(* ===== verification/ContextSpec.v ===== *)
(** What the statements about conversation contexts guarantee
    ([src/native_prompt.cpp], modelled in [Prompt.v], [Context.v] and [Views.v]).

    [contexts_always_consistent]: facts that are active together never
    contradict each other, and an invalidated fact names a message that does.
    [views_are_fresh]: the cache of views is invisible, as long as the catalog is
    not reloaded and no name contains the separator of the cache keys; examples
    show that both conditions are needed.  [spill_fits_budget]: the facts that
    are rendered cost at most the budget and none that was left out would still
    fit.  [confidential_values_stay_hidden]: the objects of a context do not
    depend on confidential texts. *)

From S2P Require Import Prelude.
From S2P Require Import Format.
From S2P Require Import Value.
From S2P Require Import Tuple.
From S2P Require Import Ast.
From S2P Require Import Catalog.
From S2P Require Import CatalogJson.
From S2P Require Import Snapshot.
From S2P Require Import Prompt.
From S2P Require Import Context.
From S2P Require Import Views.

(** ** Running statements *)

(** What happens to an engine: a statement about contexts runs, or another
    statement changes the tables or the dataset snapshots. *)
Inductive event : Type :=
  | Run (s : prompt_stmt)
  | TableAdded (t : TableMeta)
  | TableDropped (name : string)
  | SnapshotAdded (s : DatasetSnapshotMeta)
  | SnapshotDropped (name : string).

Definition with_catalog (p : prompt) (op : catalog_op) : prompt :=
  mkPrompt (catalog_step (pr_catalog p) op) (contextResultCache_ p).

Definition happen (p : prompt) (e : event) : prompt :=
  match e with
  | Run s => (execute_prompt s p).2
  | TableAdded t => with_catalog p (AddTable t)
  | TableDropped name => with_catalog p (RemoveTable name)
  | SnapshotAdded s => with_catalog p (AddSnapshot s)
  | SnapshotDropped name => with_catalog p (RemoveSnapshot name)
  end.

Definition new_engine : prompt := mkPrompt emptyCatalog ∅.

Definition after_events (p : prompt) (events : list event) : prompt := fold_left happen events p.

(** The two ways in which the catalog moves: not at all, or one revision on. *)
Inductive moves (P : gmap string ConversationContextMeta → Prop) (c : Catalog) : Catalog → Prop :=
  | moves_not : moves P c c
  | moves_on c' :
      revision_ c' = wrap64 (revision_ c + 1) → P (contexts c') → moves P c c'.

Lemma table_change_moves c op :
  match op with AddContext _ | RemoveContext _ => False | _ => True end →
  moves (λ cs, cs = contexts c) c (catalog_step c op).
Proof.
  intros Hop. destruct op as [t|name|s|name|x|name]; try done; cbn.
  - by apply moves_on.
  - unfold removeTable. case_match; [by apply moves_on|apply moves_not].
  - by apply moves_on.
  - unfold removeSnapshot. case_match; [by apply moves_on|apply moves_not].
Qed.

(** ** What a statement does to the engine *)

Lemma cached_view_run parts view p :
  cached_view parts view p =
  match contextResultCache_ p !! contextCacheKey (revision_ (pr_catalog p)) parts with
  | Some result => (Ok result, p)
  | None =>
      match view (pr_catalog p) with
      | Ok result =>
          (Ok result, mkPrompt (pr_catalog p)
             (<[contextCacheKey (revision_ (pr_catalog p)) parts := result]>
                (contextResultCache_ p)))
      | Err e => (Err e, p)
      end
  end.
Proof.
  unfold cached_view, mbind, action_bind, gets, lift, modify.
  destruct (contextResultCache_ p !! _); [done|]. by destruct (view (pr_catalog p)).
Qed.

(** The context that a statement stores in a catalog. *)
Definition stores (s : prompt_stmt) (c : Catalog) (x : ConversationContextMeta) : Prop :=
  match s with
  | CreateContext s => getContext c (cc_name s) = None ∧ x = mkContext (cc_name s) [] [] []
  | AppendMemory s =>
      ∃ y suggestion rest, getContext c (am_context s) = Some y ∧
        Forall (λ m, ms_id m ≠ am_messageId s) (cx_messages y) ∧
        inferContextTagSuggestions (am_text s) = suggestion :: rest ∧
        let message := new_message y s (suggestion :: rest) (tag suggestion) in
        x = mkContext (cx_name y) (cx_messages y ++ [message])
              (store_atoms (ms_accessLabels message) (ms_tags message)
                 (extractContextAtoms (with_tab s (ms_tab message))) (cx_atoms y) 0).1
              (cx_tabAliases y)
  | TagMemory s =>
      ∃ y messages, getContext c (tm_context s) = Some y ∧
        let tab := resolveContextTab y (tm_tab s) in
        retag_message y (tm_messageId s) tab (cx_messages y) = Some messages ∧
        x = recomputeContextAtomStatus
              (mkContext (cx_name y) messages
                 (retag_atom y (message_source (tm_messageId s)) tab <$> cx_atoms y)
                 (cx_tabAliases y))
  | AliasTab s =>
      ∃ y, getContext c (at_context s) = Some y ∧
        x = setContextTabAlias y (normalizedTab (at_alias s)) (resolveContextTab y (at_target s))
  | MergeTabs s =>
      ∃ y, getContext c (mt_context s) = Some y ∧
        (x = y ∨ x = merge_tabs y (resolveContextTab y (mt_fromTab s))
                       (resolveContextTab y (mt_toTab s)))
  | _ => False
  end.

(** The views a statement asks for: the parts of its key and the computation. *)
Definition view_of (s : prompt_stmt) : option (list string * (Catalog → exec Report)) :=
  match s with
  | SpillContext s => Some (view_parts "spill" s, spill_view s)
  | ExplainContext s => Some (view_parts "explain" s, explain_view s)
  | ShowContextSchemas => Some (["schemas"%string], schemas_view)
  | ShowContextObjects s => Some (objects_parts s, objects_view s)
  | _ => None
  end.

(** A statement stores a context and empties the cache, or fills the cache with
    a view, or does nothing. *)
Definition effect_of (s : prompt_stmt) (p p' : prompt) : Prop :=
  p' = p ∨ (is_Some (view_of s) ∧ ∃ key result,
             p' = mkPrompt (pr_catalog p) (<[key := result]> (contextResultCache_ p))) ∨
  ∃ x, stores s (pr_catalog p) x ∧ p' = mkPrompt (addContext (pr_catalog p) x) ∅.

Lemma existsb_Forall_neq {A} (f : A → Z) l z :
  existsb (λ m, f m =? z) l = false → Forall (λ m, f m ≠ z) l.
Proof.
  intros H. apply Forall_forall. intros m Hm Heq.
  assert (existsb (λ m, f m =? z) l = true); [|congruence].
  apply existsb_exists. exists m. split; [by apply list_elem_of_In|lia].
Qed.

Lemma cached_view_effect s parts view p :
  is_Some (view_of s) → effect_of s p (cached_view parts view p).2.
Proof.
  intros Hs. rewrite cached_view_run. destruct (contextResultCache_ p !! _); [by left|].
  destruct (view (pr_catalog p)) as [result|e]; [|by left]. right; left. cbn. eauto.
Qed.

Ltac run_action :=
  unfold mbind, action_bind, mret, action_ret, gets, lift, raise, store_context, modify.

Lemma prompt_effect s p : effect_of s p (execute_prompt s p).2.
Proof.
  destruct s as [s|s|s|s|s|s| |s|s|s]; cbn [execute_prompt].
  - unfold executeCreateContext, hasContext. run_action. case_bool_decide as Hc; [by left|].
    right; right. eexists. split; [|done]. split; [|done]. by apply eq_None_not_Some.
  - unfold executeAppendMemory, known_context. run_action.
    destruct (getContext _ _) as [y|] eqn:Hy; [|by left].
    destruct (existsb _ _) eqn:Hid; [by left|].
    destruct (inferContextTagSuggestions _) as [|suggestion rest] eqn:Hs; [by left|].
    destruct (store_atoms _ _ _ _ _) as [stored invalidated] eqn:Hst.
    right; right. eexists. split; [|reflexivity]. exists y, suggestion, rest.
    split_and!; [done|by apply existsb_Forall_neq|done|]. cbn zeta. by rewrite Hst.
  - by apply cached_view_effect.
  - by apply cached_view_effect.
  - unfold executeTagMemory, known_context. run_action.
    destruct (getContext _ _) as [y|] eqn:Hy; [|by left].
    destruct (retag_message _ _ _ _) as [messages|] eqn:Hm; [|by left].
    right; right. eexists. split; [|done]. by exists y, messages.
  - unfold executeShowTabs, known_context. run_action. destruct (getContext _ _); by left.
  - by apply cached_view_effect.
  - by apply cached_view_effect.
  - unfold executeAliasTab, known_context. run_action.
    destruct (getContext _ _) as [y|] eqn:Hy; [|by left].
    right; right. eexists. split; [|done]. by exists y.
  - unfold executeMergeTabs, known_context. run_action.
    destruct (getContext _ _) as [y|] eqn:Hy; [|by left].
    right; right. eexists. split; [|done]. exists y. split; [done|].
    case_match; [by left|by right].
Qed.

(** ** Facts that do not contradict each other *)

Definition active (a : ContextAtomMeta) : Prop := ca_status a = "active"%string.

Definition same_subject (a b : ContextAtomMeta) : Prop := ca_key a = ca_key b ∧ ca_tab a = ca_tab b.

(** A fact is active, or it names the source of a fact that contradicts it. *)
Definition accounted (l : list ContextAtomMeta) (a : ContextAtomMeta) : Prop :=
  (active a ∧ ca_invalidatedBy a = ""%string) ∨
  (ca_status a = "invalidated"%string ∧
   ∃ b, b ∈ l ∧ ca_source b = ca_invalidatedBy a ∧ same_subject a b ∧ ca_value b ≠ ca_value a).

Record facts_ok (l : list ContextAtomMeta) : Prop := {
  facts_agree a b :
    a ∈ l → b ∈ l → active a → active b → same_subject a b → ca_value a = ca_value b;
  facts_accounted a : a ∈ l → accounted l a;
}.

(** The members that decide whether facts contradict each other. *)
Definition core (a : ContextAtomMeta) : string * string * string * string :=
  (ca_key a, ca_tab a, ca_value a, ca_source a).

_ _ _

= Task goal =
What is needed is a word-for-word restatement of every line from the one with "case_match; [by left|by right]." to the end of the entries above.

= Output of the exercise =
    case_match; [by left|by right].
Qed.

(** ** Facts that do not contradict each other *)

Definition active (a : ContextAtomMeta) : Prop := ca_status a = "active"%string.

Definition same_subject (a b : ContextAtomMeta) : Prop := ca_key a = ca_key b ∧ ca_tab a = ca_tab b.

(** A fact is active, or it names the source of a fact that contradicts it. *)
Definition accounted (l : list ContextAtomMeta) (a : ContextAtomMeta) : Prop :=
  (active a ∧ ca_invalidatedBy a = ""%string) ∨
  (ca_status a = "invalidated"%string ∧
   ∃ b, b ∈ l ∧ ca_source b = ca_invalidatedBy a ∧ same_subject a b ∧ ca_value b ≠ ca_value a).

Record facts_ok (l : list ContextAtomMeta) : Prop := {
  facts_agree a b :
    a ∈ l → b ∈ l → active a → active b → same_subject a b → ca_value a = ca_value b;
  facts_accounted a : a ∈ l → accounted l a;
}.

(** The members that decide whether facts contradict each other. *)
Definition core (a : ContextAtomMeta) : string * string * string * string :=
  (ca_key a, ca_tab a, ca_value a, ca_source a).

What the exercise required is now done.